Ministro do Trabalho, Luiz Marinho informou nesta terça-feira que os credores públicos da empresa aérea Varig debabem qual a melhor proposta de recuperação da empresa a ser defendida na assembléia de credores, prevista para esta quarta-feira no Rio de Janeiro. Marinho fez a afirmação ao deixar a reunião com o presidente em exercício e ministro da Defesa, José Alencar, trabalhadores e dirigentes da Varig.
- Temos que analisar qual a posição dos credores públicos para a assembléia desta quarta, qual o plano mais consistente para salvar a Varig. O que está certo é que temos que salvar a Varig - disse Marinho.
Segundo o ministro, estão em análise três propostas. A primeira, apresentada pelos trabalhadores, prevê o fim do fundo de pensão Aeros, a manutenção do emprego e que não se venda a Variglog, empresa de logística e transporte de cargas. A segunda proposta, dos atuais administradores da empresa, e prevê a venda da Variglog, a demissão de 13% dos empregados e uma possível participação do Banco Nacional de Desenvolvimento Econômico e Social (BNDES) na empresa. A terceira proposta, do empresário Nelson Tanuri, prevê a manutenção do Aeros, nenhuma venda de susidiárias da Varig e participação do BNDES ou outra instituição pública.

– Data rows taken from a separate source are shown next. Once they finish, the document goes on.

Definition validate_refund_transaction_draft (record : ReleaseBroadcastRecord.t)
    (expected_claim_id expected_recipient ecdsa_key_name : string)
    : result FactoryError.t ReleaseBroadcastConfig.t :=
  err_if (negb (bool_decide (ReleaseBroadcastRecord.claim_id record = expected_claim_id))
          || negb (bool_decide (ReleaseBroadcastRecord.recipient record = expected_recipient)))
    (draft_error "persisted refund draft identity does not match the session");;
  let config := ReleaseBroadcastConfig.mk
    (ReleaseBroadcastRecord.chain_id record)
    (ReleaseBroadcastRecord.max_priority_fee_per_gas record)
    (ReleaseBroadcastRecord.max_fee_per_gas record)
    (ReleaseBroadcastRecord.gas_limit record)
    (default ecdsa_key_name (ReleaseBroadcastRecord.ecdsa_key_name record)) in
  expected ← build_refund_transaction_draft (ReleaseBroadcastRecord.claim_id record)
    (ReleaseBroadcastRecord.recipient record)
    (ReleaseBroadcastRecord.escrow_contract_address record)
    (ReleaseBroadcastRecord.nonce record) config;
  err_if (negb (bool_decide (ReleaseBroadcastRecord.calldata_hex expected =
                             ReleaseBroadcastRecord.calldata_hex record))
          || negb (bool_decide (ReleaseBroadcastRecord.signing_payload_hash expected =
                                ReleaseBroadcastRecord.signing_payload_hash record)))
    (draft_error "persisted refund draft transaction fields are inconsistent");;
  Ok config.
(** The signed transaction: its plan, the record of it and its raw bytes. *)
Definition sign_release_transaction (claim_id recipient escrow_contract_address : string)
    (nonce now_ms : N) (config : ReleaseBroadcastConfig.t)
    (reproduction : option ReproductionRelease.t) (refund : bool)
    (guard : option ReleaseTransactionGuard.t) : B (ReleaseBroadcastRecord.t * string) :=
  plan ← at_stage ReleaseBroadcastStage.CalldataEncoding
    (unplanned_record claim_id recipient escrow_contract_address nonce config) now_ms
    (lift (release_plan claim_id recipient escrow_contract_address nonce config reproduction
      refund));
  let record := build_release_broadcast_record plan in
  unsigned_tx ← at_stage ReleaseBroadcastStage.SigningPayloadConstruction record now_ms
    (lift (build_unsigned_release_transaction plan));
  let signing_payload := build_signing_payload unsigned_tx in
  let prehash := keccak256 signing_payload in
  let key_name := ReleaseBroadcastConfig.ecdsa_key_name config in
  let record := record
    <| ReleaseBroadcastRecord.signing_payload_hash := Some (keccak_hex signing_payload) |> in
  let at_lookup {A} := @at_stage A ReleaseBroadcastStage.PublicKeyLookup record now_ms in
  let at_signing {A} := @at_stage A ReleaseBroadcastStage.Signing record now_ms in
  at_lookup (ensure_release_transaction_guard guard);;
  public_key_result ← catch (map_fail (fun error => release_broadcast_error
    ReleaseBroadcastStage.PublicKeyLookup record
    (FactoryError.ManagementCallFailed "ecdsa_public_key" error) now_ms)
    (ecdsa_public_key key_name));
  at_lookup (ensure_release_transaction_guard guard);;
  public_key ← lift public_key_result;
  at_signing (ensure_sign_with_ecdsa_cycles "sign_with_ecdsa" prehash key_name);;
  signing_result ← catch (map_fail (fun error => release_broadcast_error
    ReleaseBroadcastStage.Signing record (signing_error error) now_ms)
    (sign_with_ecdsa prehash key_name));
  at_signing (ensure_release_transaction_guard guard);;
  signature ← lift signing_result;
  y_parity ← at_stage ReleaseBroadcastStage.SignatureRecovery record now_ms
    (lift (derive_signed_recid prehash signature public_key));
  recorded ← at_stage ReleaseBroadcastStage.SignatureRecovery record now_ms
    (lift (signature_record y_parity signature));
  let record := record <| ReleaseBroadcastRecord.signature := Some recorded |> in
  raw_tx ← at_stage ReleaseBroadcastStage.RawTransactionConstruction record now_ms
    (lift (build_signed_raw_transaction unsigned_tx y_parity signature));
  let raw_tx_hex := hex_encode_prefixed raw_tx in
  mret (record
    <| ReleaseBroadcastRecord.raw_transaction_hash := Some (keccak_hex raw_tx) |>
    <| ReleaseBroadcastRecord.raw_transaction_hex := Some raw_tx_hex |>, raw_tx_hex).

Marinho esteve presente na primeira fase da reunião com o presidente em exercício e ministro da Defesa, José Alencar, e representantes da Infraero, do Banco do Brasil, da BR Distribuidora e dos trabalhadores, principais credores da empresa. O BNDES, que pode colaborar na possível recuperação da empresa, também esteve representado na reunião.